---------- Input for this task
(** * gpbackup-s3-plugin: chunked parallel restore, retry policy, key mapping,
    configuration, deletion and directory transfers

    A shallow embedding of [s3plugin/restore.go], [s3plugin/s3plugin.go] and
    [s3plugin/backup.go].  Go's [int64] and [int] (64 bits on the amd64
    targets of the Makefile) are integers of [Z] with the wrap-around written
    out; byte slices are lists of [Byte.byte]; Go strings are [string]s
    (sequences of bytes); an [error] is [option string], [None] being [nil].
    A Go panic is the [None] of an [option] result. *)

From Stdlib Require Import ZArith List Lia String Ascii Bool Arith.
From stdpp Require Import base list list_numbers sets.
Import ListNotations.

Local Open Scope Z_scope.

(* ===================================================================== *)
(** * Part I: definitions                                                  *)
(* ===================================================================== *)

(** ** Machine integers *)

Definition int64_min : Z := - 2 ^ 63.
Definition int64_max : Z := 2 ^ 63 - 1.

Definition in_int64 (z : Z) : Prop := int64_min <= z <= int64_max.

(** Two's complement wrap-around of a 64-bit signed integer. *)
Definition wrap64 (z : Z) : Z := (z + 2 ^ 63) mod 2 ^ 64 - 2 ^ 63.

Definition add64 (a b : Z) : Z := wrap64 (a + b).
Definition sub64 (a b : Z) : Z := wrap64 (a - b).

(** Go's [/] truncates toward zero and panics on a zero divisor. *)
Definition div64 (a b : Z) : option Z :=
  if b =? 0 then None else Some (wrap64 (Z.quot a b)).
--------------------
Your task is to reproduce the entries exactly, starting at the first line and ending with the line containing "(sequences of bytes);".

(** * gpbackup-s3-plugin: chunked parallel restore, retry policy, key mapping,
    configuration, deletion and directory transfers

    A shallow embedding of [s3plugin/restore.go], [s3plugin/s3plugin.go] and
    [s3plugin/backup.go].  Go's [int64] and [int] (64 bits on the amd64
    targets of the Makefile) are integers of [Z] with the wrap-around written
    out; byte slices are lists of [Byte.byte]; Go strings are [string]s
    (sequences of bytes); an [error] is [option string], [None] being [nil].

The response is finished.